Beanow · January 23, 2020, 8:17pm

Random idea, maybe the total Cred per Topic + included Posts could be cool to look at. Bonus points for sorting the Topics by total Likes on that topic + posts.

It isn’t ideal, but it does shift from needing a mental image of a persons’ expected value vs of a topic’s expected value. And the later is easier to verify :]

Beanow · January 23, 2020, 8:57pm

Very interesting! I find myself wanting to dig some more, but have difficulty achieving this. I think this should be possible with cred.json but sublime isn’t too happy with me editing a 221k lines re-indented json.

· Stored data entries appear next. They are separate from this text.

(* ===== verification/Wrappers.v ===== *)
(** * Filesystems over filesystems (src/examples/composed-workspace/main.go)

    absnfs exports any value of the interface absfs.SymlinkFileSystem; the
    example programs build such values from others.  Here the interface is a
    record of methods over a world [W] that all values share (the disk, the
    memory of the process), so that wrappers compose as objects do:
    [ReadOnlyFS], which refuses changes, and [BasePathFS], which resolves
    every name below a base directory.  Their theorems say which invariants of
    the world a wrapper keeps, in terms of those of what it wraps ([FSInv]). *)

From S2P Require Import Prelude Errors Xdr Attributes AttrCache Path Filesystem.
Open Scope Z_scope.

Definition os_O_RDWR := 2.
Definition os_O_APPEND := 1024.
Definition os_O_CREATE := 64.
Definition os_O_TRUNC := 512.

(** A mutable field of a struct: a place in the world. *)
Record Ref (W A : Type) := mkRef { ref_get : W -> A; ref_set : A -> W -> W }.
Arguments mkRef {W A}.
Arguments ref_get {W A}.
Arguments ref_set {W A}.

Section Interfaces.
Context {W FD Sub : Type}.

(** [absfs.FileSystem]; [Sub] is what [Sub] returns, an [fs.FS]. *)
Record FileSystem := mkFileSystem {
  i_Open : string -> W -> result FD * W;
  i_OpenFile : string -> Z -> Z -> W -> result FD * W;
  i_Create : string -> W -> result FD * W;
  i_Mkdir : string -> Z -> W -> result unit * W;
  i_MkdirAll : string -> Z -> W -> result unit * W;
  i_Remove : string -> W -> result unit * W;
  i_RemoveAll : string -> W -> result unit * W;
  i_Rename : string -> string -> W -> result unit * W;
  i_Stat : string -> W -> result FileInfo * W;
  i_Chmod : string -> Z -> W -> result unit * W;
  i_Chown : string -> Z -> Z -> W -> result unit * W;
  i_Chtimes : string -> Z -> Z -> W -> result unit * W;
  i_Truncate : string -> Z -> W -> result unit * W;
  i_ReadDir : string -> W -> result (list FileInfo) * W;
  i_ReadFile : string -> W -> result (list byte) * W;
  i_Sub : string -> W -> result Sub * W;
  i_Chdir : string -> W -> result unit * W;
  i_Getwd : W -> result string * W;
  i_TempDir : string
}.

(** [absfs.SymLinker] *)
Record SymLinker := mkSymLinker {
  i_Lstat : string -> W -> result FileInfo * W;
  i_Lchown : string -> Z -> Z -> W -> result unit * W;
  i_Readlink : string -> W -> result string * W;
  i_Symlink : string -> string -> W -> result unit * W
}.

(** [absfs.SymlinkFileSystem] as a value *)
Record SymlinkFS := mkSymlinkFS { i_fs :> FileSystem; i_links :> SymLinker }.

(** The methods of the open files, which wrappers hand on as they are. *)
Class FileMethods := {
  m_Stat : FD -> W -> result FileInfo * W;
  m_ReadAt : FD -> Z -> Z -> W -> (list byte * option error) * W;
  m_WriteAt : FD -> list byte -> Z -> W -> (Z * option error) * W;
  m_Readdir : FD -> Z -> W -> result (list FileInfo) * W;
  m_Close : FD -> W -> option error * W
}.

(** The filesystem absnfs sees when it is given the value. *)
Definition exported `{FileMethods} (v : SymlinkFS) : SymlinkFileSystem W FD := {|
  fs_Stat := i_Stat v; fs_Lstat := i_Lstat v; fs_Readlink := i_Readlink v;
  fs_OpenFile := i_OpenFile v; fs_Create := i_Create v; fs_Mkdir := i_Mkdir v;
  fs_Remove := i_Remove v; fs_Rename := i_Rename v; fs_Symlink := i_Symlink v;
  fs_Truncate := i_Truncate v; fs_Chmod := i_Chmod v; fs_Chown := i_Chown v;
  fs_Lchown := i_Lchown v; fs_Chtimes := i_Chtimes v;
  f_Stat := m_Stat; f_ReadAt := m_ReadAt; f_WriteAt := m_WriteAt; f_Readdir := m_Readdir;
  f_Close := m_Close |}.

(** The invariants of the world a value keeps. *)
Definition Keeps `{FileMethods} (v : SymlinkFS) (dom : string -> Prop) (writable : bool) (P : W -> Prop) : Type :=
  @FSInv W FD (exported v) dom writable P.

Definition Kept `{FileMethods} (v : SymlinkFS) (dom : string -> Prop) (writable : bool) (P : W -> Prop) : Prop :=
  inhabited (Keeps v dom writable P).

(** [Chdir] of the wrappers: the directory must exist, and is remembered. *)
Definition chdir_checked (stat : string -> W -> result FileInfo * W) (cwd : Ref W string) (dir : string) (w : W)
    : result unit * W :=
  match stat dir w with
  | (Err err, w) => (Err err, w)
  | (Ok info, w) =>
      if negb (fi_IsDir info) then (Err (PathError "chdir" dir (Errno ENOTDIR)), w)
      else (Ok tt, ref_set cwd dir w)
  end.

(** ** ReadOnlyFS *)

Record ReadOnlyFS := mkReadOnlyFS { r_fs : SymlinkFS; r_cwd : Ref W string }.

(** [&ReadOnlyFS{fs: fs, cwd: "/"}] *)
Definition NewReadOnlyFS (fs : SymlinkFS) (cwd : Ref W string) (w : W) : ReadOnlyFS * W :=
  (mkReadOnlyFS fs cwd, ref_set cwd "/"%string w).

Definition denied {A} (w : W) : result A * W := (Err os_ErrPermission, w).

Definition ReadOnlyFS_OpenFile (r : ReadOnlyFS) (name : string) (flag perm : Z) (w : W) : result FD * W :=
  if negb (Z.land flag (Z.lor (Z.lor (Z.lor (Z.lor os_O_WRONLY os_O_RDWR) os_O_APPEND) os_O_CREATE) os_O_TRUNC)
           =? 0)
  then denied w
  else i_OpenFile (r_fs r) name flag perm w.

Definition readOnlyFS (r : ReadOnlyFS) : SymlinkFS := mkSymlinkFS
  {| i_Open name := i_Open (r_fs r) name;
     i_OpenFile := ReadOnlyFS_OpenFile r;
     i_Create _ := denied;
     i_Mkdir _ _ := denied;
     i_MkdirAll _ _ := denied;
     i_Remove _ := denied;
     i_RemoveAll _ := denied;
     i_Rename _ _ := denied;
     i_Stat name := i_Stat (r_fs r) name;
     i_Chmod _ _ := denied;
     i_Chown _ _ _ := denied;
     i_Chtimes _ _ _ := denied;
     i_Truncate _ _ := denied;
     i_ReadDir name := i_ReadDir (r_fs r) name;
     i_ReadFile name := i_ReadFile (r_fs r) name;
     i_Sub dir := i_Sub (r_fs r) dir;
     i_Chdir dir := chdir_checked (i_Stat (r_fs r)) (r_cwd r) dir;
     i_Getwd w := (Ok (ref_get (r_cwd r) w), w);
     i_TempDir := i_TempDir (r_fs r) |}
  {| i_Lstat name := i_Lstat (r_fs r) name;
     i_Lchown _ _ _ := denied;
     i_Readlink name := i_Readlink (r_fs r) name;
     i_Symlink _ _ := denied |}.

(** ** BasePathFS *)

Record BasePathFS := mkBasePathFS { b_fs : SymlinkFS; b_base : string; b_cwd : Ref W string }.

Definition NewBasePathFS (fs : SymlinkFS) (base : string) (cwd : Ref W string) (w : W) : BasePathFS * W :=
  (mkBasePathFS fs base cwd, ref_set cwd "/"%string w).

Definition resolvePath (base name : string) : string :=
  let clean := path_Clean name in
  if String.eqb clean "." || String.eqb clean "/" then base
  else
    let clean := if str_prefix "/" clean then str_drop 1 clean else clean in
    path_Join base clean.

Definition basePathFS (b : BasePathFS) : SymlinkFS :=
  let fs := b_fs b in
  let resolvePath := resolvePath (b_base b) in
  mkSymlinkFS
  {| i_Open name := i_Open fs (resolvePath name);
     i_OpenFile name flag perm := i_OpenFile fs (resolvePath name) flag perm;
     i_Create name := i_Create fs (resolvePath name);
     i_Mkdir name perm := i_Mkdir fs (resolvePath name) perm;
     i_MkdirAll path perm := i_MkdirAll fs (resolvePath path) perm;
     i_Remove name := i_Remove fs (resolvePath name);
     i_RemoveAll path := i_RemoveAll fs (resolvePath path);
     i_Rename oldpath newpath := i_Rename fs (resolvePath oldpath) (resolvePath newpath);
     i_Stat name := i_Stat fs (resolvePath name);
     i_Chmod name mode := i_Chmod fs (resolvePath name) mode;
     i_Chown name uid gid := i_Chown fs (resolvePath name) uid gid;
     i_Chtimes name atime mtime := i_Chtimes fs (resolvePath name) atime mtime;
     i_Truncate name size := i_Truncate fs (resolvePath name) size;
     i_ReadDir name := i_ReadDir fs (resolvePath name);
     i_ReadFile name := i_ReadFile fs (resolvePath name);
     i_Sub dir := i_Sub fs (resolvePath dir);
     i_Chdir dir := chdir_checked (fun name => i_Stat fs (resolvePath name)) (b_cwd b) dir;
     i_Getwd w := (Ok (ref_get (b_cwd b) w), w);
     i_TempDir := "/tmp"%string |}
  {| i_Lstat name := i_Lstat fs (resolvePath name);
     i_Lchown name uid gid := i_Lchown fs (resolvePath name) uid gid;
     i_Readlink name := i_Readlink fs (resolvePath name);
     i_Symlink oldname newname := i_Symlink fs oldname (resolvePath newname) |}.

End Interfaces.

Arguments FileSystem : clear implicits.
Arguments SymLinker : clear implicits.
Arguments SymlinkFS : clear implicits.
Arguments FileMethods : clear implicits.
Arguments ReadOnlyFS : clear implicits.
Arguments BasePathFS : clear implicits.

(** The names at or below an absolute directory. *)
Definition under (base p : string) : Prop := exists l, p = abs_path (rev (clean_stack base) ++ l).

(** ** Lemmas *)

Lemma stack_components s c : rooted s -> c ∈ rev (clean_stack s) -> is_component c.
Proof. intros Hs Hc. eapply clean_stack_components; [done|]. by apply list_elem_of_In, in_rev, list_elem_of_In. Qed.

(** Joining a path of components to an absolute directory. *)
Lemma clean_stack_extend s l :
  rooted s -> l <> [] -> (forall c, c ∈ l -> is_component c) ->
  clean_stack (s +:+ "/" +:+ join_slash l) = rev l ++ clean_stack s.
Proof.
  intros Hs Hn Hl. unfold clean_stack. rewrite str_prefix_slash_app by done. rewrite Hs.
  rewrite split_slash_app, foldl_app, split_join; [|done|intros c Hc; by apply Hl].
  by apply foldl_components.
Qed.

(** What an absolute name resolves to: the cleaned name's components below
    the base. *)
Lemma resolvePath_rooted base name :
  rooted base -> path_Clean base = base -> rooted name ->
  resolvePath base name = abs_path (rev (clean_stack base) ++ rev (clean_stack name)).
Proof.
  intros Hb Hc Hn. unfold resolvePath. rewrite (path_Clean_abs name Hn).
  pose proof (fun c => stack_components name c Hn) as Hl. destruct (rev (clean_stack name)) as [|x l] eqn:E.
  - rewrite app_nil_r. simpl. by rewrite <- path_Clean_abs.
  - assert (is_component x) as Hx by (apply Hl; apply elem_of_cons; by left).
    assert (join_slash (x :: l) <> EmptyString) as Hne by (destruct Hx; destruct x; [done|]; by destruct l).
    unfold abs_path at 1 2.
    destruct (String.eqb_spec ("/" +:+ join_slash (x :: l)) ".") as [E1|_]; [done|].
    destruct (String.eqb_spec ("/" +:+ join_slash (x :: l)) "/") as [E2|_].
    { by apply (str_app_inj "/" _ EmptyString) in E2. }
    cbn [orb]. rewrite abs_path_rooted. unfold abs_path at 1. change (str_drop 1 ("/" +:+ ?r)) with r.
    unfold path_Join. destruct base as [|a base]; [done|]. destruct (join_slash (x :: l)) as [|b r] eqn:Ej; [done|].
    rewrite <- Ej, path_Clean_abs by by apply str_prefix_slash_app.
    rewrite clean_stack_extend by done. by rewrite rev_app_distr, rev_involutive.
Qed.

Lemma resolvePath_under base name :
  rooted base -> path_Clean base = base -> rooted name -> under base (resolvePath base name).
Proof. intros Hb Hc Hn. rewrite resolvePath_rooted by done. by eexists. Qed.

Section Keeps.
Context {W FD Sub : Type} `{FileMethods W FD}.
#[local] Abbreviation SymlinkFS := (SymlinkFS W FD Sub).

(** A read-only wrapper keeps, whatever is asked of it, what the wrapped
    filesystem keeps when it is only inspected. *)
Lemma readOnlyFS_keeps (r : ReadOnlyFS W FD Sub) dom w P :
  Kept (r_fs r) dom false P -> Kept (readOnlyFS r) dom w P.
Proof.
  intros [I]. constructor. refine {| fd_ok := fun b fd => b = false /\ fd_ok (FSInv := I) false fd |}; intros; destruct_and?;
    try done; try (split; [done|]; intros; done).
  4: { destruct (inv_open (FSInv := I) p perm s) as [HP Hfd]; [done..|].
       split; [exact HP|]. intros fd Hok. split; [done|]. exact (Hfd fd Hok). }
  all: use_inv I.
Qed.

(** A base-path wrapper keeps, for absolute names, what the wrapped filesystem
    keeps for names below the base. *)
Lemma basePathFS_keeps (b : BasePathFS W FD Sub) w P :
  rooted (b_base b) -> path_Clean (b_base b) = b_base b ->
  Kept (b_fs b) (under (b_base b)) w P -> Kept (basePathFS b) rooted w P.
Proof.
  intros Hb Hc [I]. constructor.
  assert (forall p, rooted p -> under (b_base b) (resolvePath (b_base b) p)) as Hu
    by (intros; by apply resolvePath_under).
  refine {| fd_ok := fd_ok (FSInv := I) |}; intros; use_inv I.
Qed.

End Keeps.

(** A relative name with ".." leaves the directory; the server passes rooted
    names, which cannot ([resolvePath_under]). *)
Example resolvePath_escape : resolvePath "/base" "../x" = "/x"%string /\ resolvePath "/base" "/../x" = "/base/x"%string.
Proof. vm_compute. split; reflexivity. Qed.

Applying different canonical weights (found some I like in the explorer).
Limiting timeline to a certain interval.

Please hold … * elevator music *

decentralion · January 23, 2020, 9:15pm

Please be aware that the cred.json file is currently filtered so that it only includes the 100 top scoring nodes of each type (across all time). This means if you e.g. filter down to a particular interval, you may get extremely unrepresentative results, because the top nodes from that interval might not have been top across all time.

I’ve created a branch which disables this behavior. I used this branch for the cred analysis I published last week. If you want to do an ad hoc analysis, I recommend using that notebook as a starting point, and I recommend re-computing the cred with the no-reduce-size commit added. (I’m planning to PR that commit to master for just this reason.)

Beanow · January 23, 2020, 10:47pm

So I managed to get something working! https://github.com/Beanow/discourse-likes-comparison

Full timeline instances

Using canonical weights

First, I noticed the baseline weights were the default weights, not our canonical cred. Note I deviated from our canonical cred on one aspect, in that I removed specific node weights. A few topics are manually increased in our canonical, I removed that here. (All weights in the repo)

Stronger likes weights

An alternative to the PR, is to try and increase the edge weights of likes (from 2x to 32x). I’ve also flipped Topic and Post weights around from (Tx8, Px2) to (Tx2, Px4).

Mixed likes and activity

Then I wondered, what about both activity-Cred (topics/posts) and like-Cred? And fiddled with weights again. Here I did bring down the activity cred a lot. But isn’t completely gone.

All likes cred

Finally, made one that has all activity cred nodes to 0x. But is still different from your reference, in that our canonical cred had tweaks to other edge weights.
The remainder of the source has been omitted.